## WORK REQUEST
Starting at the first line of the entries below, output every line exactly, up to and including the line with "let first := stored".

## Collected data entries
☆ ☆ ☆

(** X17. The upsert is idempotent on the primary relation. On an
    initialised store, writing the same complete record (with a string
    [uid]) twice under Update leaves [results] after the second call
    exactly as after the first. *)
Theorem insert_data_update_idempotent (data : gmap string pyval) (db : database)
    (u : string) :
  schema_ok db → complete data = true → data !! "uid" = Some (PyStr u) →
  let first := stored (insert_data data true db) in
  let second := stored (insert_data data true first) in
  rows_of "results" second = rows_of "results" first.
Proof.
  intros Hok Hc Hu first second.
  assert (uid_of (row_of data) = PyStr u) as Huid
    by (rewrite uid_of_row_of; unfold get; by rewrite Hu).
  pose proof (schema_ok_written data true db Hok) as Hok1.
  subst second first.
  rewrite (insert_data_run data true db Hok Hc). unfold stored. simpl snd. simpl disk.
  rewrite (insert_data_run data true _ Hok1 Hc). simpl. rewrite !written_results.
  by apply (put_row_update_again _ _ u).
Qed.

Lemma insert_data_update_idempotent_witness :
  rows_of "results"
    (stored (insert_data sample_again true (stored (insert_data sample_again true populated))))
  = rows_of "results" (stored (insert_data sample_again true populated)).
Proof.
  refine (insert_data_update_idempotent sample_again populated "2021onca123" _ _ _).
  - schema_ok_closed populated.
  - by vm_compute.
  - by vm_compute.
Defined.

Lemma conflict_after_put_row (p : bool) rs a b ua ub :
  uid_of a = PyStr ua → uid_of b = PyStr ub → ua ≠ ub →
  existsb (λ old, same_key (uid_of b) (uid_of old)) (put_row p rs a)
  = existsb (λ old, same_key (uid_of b) (uid_of old)) rs.
Proof.
  intros Ha Hb Hne. apply eq_true_iff_eq. rewrite !(conflict_iff _ _ ub Hb).
  assert (∀ l, (∃ r, r ∈ l ∧ uid_of r = PyStr ub)
               ↔ ∃ r, r ∈ without_uid ua l ∧ uid_of r = PyStr ub) as Hiff.
  { intros l. split; intros (r & Hin & Hr); exists r; (split; [|done]).
    - apply list_elem_of_filter. split; [|done]. rewrite Hr. intros [= ?]. by subst.
    - by apply list_elem_of_filter in Hin as [_ ?]. }
  by rewrite (Hiff (put_row p rs a)), (Hiff rs), (put_row_without_uid _ _ _ ua Ha).
Qed.

Lemma replace_commute rs a b ua ub :
  uid_of a = PyStr ua → uid_of b = PyStr ub → ua ≠ ub →
  map (λ old, if same_key (uid_of b) (uid_of old) then b else old)
    (map (λ old, if same_key (uid_of a) (uid_of old) then a else old) rs)
  = map (λ old, if same_key (uid_of a) (uid_of old) then a else old)
      (map (λ old, if same_key (uid_of b) (uid_of old) then b else old) rs).
Proof.
  intros Ha Hb Hne. rewrite !map_map. apply map_ext. intros x.
  assert (same_key (uid_of b) (uid_of a) = false) as Hba
    by (rewrite Ha, Hb; simpl; apply bool_decide_eq_false_2; by intros ->).
  assert (same_key (uid_of a) (uid_of b) = false) as Hab
    by (rewrite Ha, Hb; simpl; by apply bool_decide_eq_false_2).
  destruct (same_key (uid_of a) (uid_of x)) eqn:Hax,
           (same_key (uid_of b) (uid_of x)) eqn:Hbx;
    rewrite ?Hba, ?Hab, ?Hax, ?Hbx; try done.
  apply same_key_eq in Hax as (v & Hv & Hx). apply same_key_eq in Hbx as (w & Hw & Hx').
  congruence.
Qed.

Lemma replace_other a b ua ub :
  uid_of a = PyStr ua → uid_of b = PyStr ub → ua ≠ ub →
  (if same_key (uid_of a) (uid_of b) then a else b) = b.
Proof.
  intros Ha Hb Hne. rewrite Ha, Hb. simpl. rewrite bool_decide_eq_false_2; [done|].
  by intros ->.
Qed.

(** The primary rows after two writes with different [uid]s, in either
    order and under any two policies, are the same up to order. *)
Lemma put_row_commute (pa pb : bool) rs a b ua ub :
  uid_of a = PyStr ua → uid_of b = PyStr ub → ua ≠ ub →
  put_row pb (put_row pa rs a) b ≡ₚ put_row pa (put_row pb rs b) a.
Proof.
  intros Ha Hb Hne.
  assert (ub ≠ ua) as Hne' by (by intros ->).
  unfold put_row at 1 3.
  rewrite (conflict_after_put_row pa rs a b ua ub Ha Hb Hne),
          (conflict_after_put_row pb rs b a ub ua Hb Ha Hne').
  unfold put_row.
  destruct (existsb (λ old, same_key (uid_of a) (uid_of old)) rs) eqn:Ca,
           (existsb (λ old, same_key (uid_of b) (uid_of old)) rs) eqn:Cb;
    destruct pa, pb;
    rewrite ?map_app; cbn [map];
    rewrite ?(replace_other a b ua ub Ha Hb Hne), ?(replace_other b a ub ua Hb Ha Hne');
    try reflexivity.
  - by rewrite (replace_commute rs a b ua ub).
  - rewrite <- !app_assoc. apply Permutation_app_head, perm_swap.
  - rewrite <- !app_assoc. apply Permutation_app_head, perm_swap.
  - rewrite <- !app_assoc. apply Permutation_app_head, perm_swap.
  - rewrite <- !app_assoc. apply Permutation_app_head, perm_swap.
Qed.

Lemma written_other data update_existing db name :
  name ∉ ["results"; "keywords"; "categories"] →
  rows_of name (written data update_existing db) = rows_of name db.
Proof.
  rewrite !not_elem_of_cons. intros (H1 & H2 & H3 & _).
  unfold written, rows_of at 1. by rewrite !lookup_insert_ne.
Qed.
(** [sorted(xs, key=key, reverse=True)]: a stable sort, largest key first;
    elements with equal keys keep the order they have in [xs]. *)
Fixpoint insert_reverse {A} (key : A → nat) (x : A) (l : list A) : list A :=
  match l with
  | [] => [x]
  | y :: l' => if (key x <? key y)%nat then y :: insert_reverse key x l' else x :: l
  end.

Definition sorted_reverse {A} (key : A → nat) (xs : list A) : list A :=
  foldr (insert_reverse key) [] xs.

(** The [for prefix in ...] loop of [extract_prefix]. *)
Fixpoint extract_loop (self : t) (word : text) (prefixes : list text) : option (text * text) :=
  match prefixes with
  | [] => None
  | prefix :: prefixes =>
      let clean_prefix := _strip_tashkeel prefix in
      if startswith word prefix || startswith word clean_prefix then
        let actual_prefix := if startswith word prefix then prefix else clean_prefix in
        let remainder := drop (length actual_prefix) word in
        if decide (_strip_tashkeel remainder = _strip_tashkeel (_base_word self)) then
          Some (actual_prefix, remainder)
        else extract_loop self word prefixes
      else extract_loop self word prefixes
  end.

(** [extract_prefix].  [ALL_PREFIXES] is a frozenset of strings, and the
    order in which Python iterates it changes with the hash seed of the
    process: [iteration] is that order, any arrangement of the set. *)
Definition extract_prefix (iteration : list text) (self : t) (word : text) : option (text * text) :=
  if negb (matches self word) then None else
  match extract_loop self word (sorted_reverse length iteration) with
  | Some found => Some found
  | None => if matches self word then Some ([], word) else None
  end.

(** The clitics of the two sets, each with and without its diacritics. *)
Definition clitic_forms : gset text :=
  ALL_PREFIXES ∪ set_map _strip_tashkeel ALL_PREFIXES.


(** A clitic fits a word when it begins the word and what is left is the
    canonical word up to diacritics. *)
Definition fits (base_word word clitic : text) : Prop :=
  clitic `prefix_of` word ∧
  _strip_tashkeel (drop (length clitic) word) = _strip_tashkeel base_word.

(** What the body of the loop does with one prefix. *)
Definition attempt (self : t) (word prefix : text) : option (text * text) :=
  let clean_prefix := _strip_tashkeel prefix in
  if startswith word prefix || startswith word clean_prefix then
    let actual_prefix := if startswith word prefix then prefix else clean_prefix in
    let remainder := drop (length actual_prefix) word in
    if decide (_strip_tashkeel remainder = _strip_tashkeel (_base_word self)) then
      Some (actual_prefix, remainder)
    else None
  else None.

☆ ☆ ☆

## WORKED SOLUTION
(** X17. The upsert is idempotent on the primary relation. On an
    initialised store, writing the same complete record (with a string
    [uid]) twice under Update leaves [results] after the second call
    exactly as after the first. *)
Theorem insert_data_update_idempotent (data : gmap string pyval) (db : database)
    (u : string) :
  schema_ok db → complete data = true → data !! "uid" = Some (PyStr u) →
  let first := stored (insert_data data true db) in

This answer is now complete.